DIRECTIONS FOR THIS TASK — Check every line of the entries for the string "mret" and return the ones that contain it.
# # #
(** A cipher and the entropy source *)
Record cstate := mkCstate { cip : Cipher; rnd : reader }.

Definition on_rnd {A} (m : io reader A) : io cstate A := fun s =>
  let '(o, r) := m (rnd s) in (o, mkCstate (cip s) r).

Definition set_iv (v : option bytes) (s : cstate) : cstate :=
  let c := cip s in
  mkCstate (mkCipher (writer c) (reader_ c) (method c) (ivLen c) (key c) v) (rnd s).
Definition set_writer (w : option Stream) (s : cstate) : cstate :=
  let c := cip s in
  mkCstate (mkCipher w (reader_ c) (method c) (ivLen c) (key c) (iv c)) (rnd s).
Definition set_reader (r : option Stream) (s : cstate) : cstate :=
  let c := cip s in
  mkCstate (mkCipher (writer c) r (method c) (ivLen c) (key c) (iv c)) (rnd s).

Definition initEncrypt : io cstate bytes :=
  c ← io_gets cip;
  v ← match iv c with
      | Some v => mret v
      | None =>
          v ← on_rnd (ReadFull (ivLen c));
          io_modify (set_iv (Some v));;
          mret v
      end;
  match NewStream (method c) (key c) v true with
  | Ok w => io_modify (set_writer (Some w));; mret v
  | Fail e => io_modify (set_writer None);; io_fail e
  | Panic => io_panic
  end.

(** [c.writer.XORKeyStream(dst, src)]: a nil stream panics *)
Definition encrypt (src : bytes) : io cstate bytes :=
  c ← io_gets cip;
  match writer c with
  | Some w =>
      let '(dst, w') := XORKeyStream w src in
      io_modify (set_writer (Some w'));; mret dst
  | None => io_panic
  end.

Definition initDecrypt (v : bytes) : io cstate unit :=
  c ← io_gets cip;
  match NewStream (method c) (key c) v false with
  | Ok r =>
      io_modify (set_reader (Some r));;
      io_modify (fun s => if Nat.eqb (length (default [] (iv (cip s)))) 0
                          then set_iv (Some v) s else s)
  | Fail e => io_modify (set_reader None);; io_fail e
  | Panic => io_panic
  end.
# # #
SOLUTION TO THE EXERCISE —
      | Some v => mret v
          mret v
  | Ok w => io_modify (set_writer (Some w));; mret v
      io_modify (set_writer (Some w'));; mret dst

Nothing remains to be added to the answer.